- _Exercise aim_: Repeat exactly the lines from the start of the entries below through the line containing "From Stdlib Require Import Ascii String.". Omit the rest.

(Stored items)
--- START ---
(** * Build pipeline of the Zapier platform CLI (utils/build.js)

    A shallow embedding of the module that packages an app directory into a
    deployable zip: the dependency resolver [browserifyFiles], the directory
    scanner [listFiles], the inclusion policy and packager of [makeZip], the
    staged orchestrator [build] and the upload coordinator
    [buildAndUploadDir].

    Strings are sequences of code units; the development restricts them to
    the 8-bit range, where the order of [String.compare] is the code-unit
    order that JavaScript's default [sort] and [===] use. *)

From Stdlib Require Import Ascii String.
From stdpp Require Import base strings list sorting gmap.

(** ** JavaScript and Node built-ins used by the module *)

Module Js.

(** [a || b] on a possibly missing string argument: [undefined] and the empty
    string are falsy. *)
Definition or_default (a : option string) (b : string) : string :=
  match a with
  | Some s => if String.eqb s "" then b else s
  | None => b
  end.

(** [s.split(sep)] for a non-empty separator: scan [s] from the left; at the
    first position where [sep] matches, close the current chunk and resume
    right after the match.  [skip] counts the code units of a matched
    separator that are still to be stepped over. *)
Fixpoint split_go (sep : string) (skip : nat) (chunk s : string) : list string :=
  match s with
  | EmptyString => [chunk]
  | String c s' =>
      match skip with
      | S k => split_go sep k chunk s'
      | O =>
          if String.prefix sep s
          then chunk :: split_go sep (String.length sep - 1) "" s'
          else split_go sep 0 (chunk +:+ String c "") s'
      end
  end.

(** [String.prototype.split] with a string separator.  The empty separator
    splits into single code units (and the empty string into the empty
    array). *)
Definition split (sep s : string) : list string :=
  match sep with
  | EmptyString => (λ c, String c "") <$> String.list_ascii_of_string s
  | String _ _ => split_go sep 0 "" s
  end.

(** [Array.prototype.pop]'s return value: the last element, [None] standing
    for [undefined] on the empty array. *)
Definition pop (l : list string) : option string := last l.

(** [s.endsWith(suffix)]. *)
Definition endsWith (s suffix : string) : bool :=
  let n := String.length s in
  let m := String.length suffix in
  Nat.leb m n && String.eqb (String.substring (n - m) m s) suffix.

(** [Array.prototype.sort] without comparator, on an array of strings:
    ascending code-unit order.  The order is total and antisymmetric, so the
    sorted permutation is unique whatever algorithm the engine runs. *)
Definition sort (l : list string) : list string := merge_sort String.le l.

(** lodash's [baseUniq]: walk the array and push a value onto the result
    unless the result already holds it, so first occurrences survive, in
    order. *)
Fixpoint baseUniq (result array : list string) : list string :=
  match array with
  | [] => result
  | v :: rest =>
      if bool_decide (v ∈ result) then baseUniq result rest
      else baseUniq (result ++ [v]) rest
  end.

(** [_.uniq(array)]. *)
Definition uniq (array : list string) : list string := baseUniq [] array.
--- END ---
- _Solved problem_:
(** * Build pipeline of the Zapier platform CLI (utils/build.js)

    A shallow embedding of the module that packages an app directory into a
    deployable zip: the dependency resolver [browserifyFiles], the directory
    scanner [listFiles], the inclusion policy and packager of [makeZip], the
    staged orchestrator [build] and the upload coordinator
    [buildAndUploadDir].

    Strings are sequences of code units; the development restricts them to
    the 8-bit range, where the order of [String.compare] is the code-unit
    order that JavaScript's default [sort] and [===] use. *)

From Stdlib Require Import Ascii String.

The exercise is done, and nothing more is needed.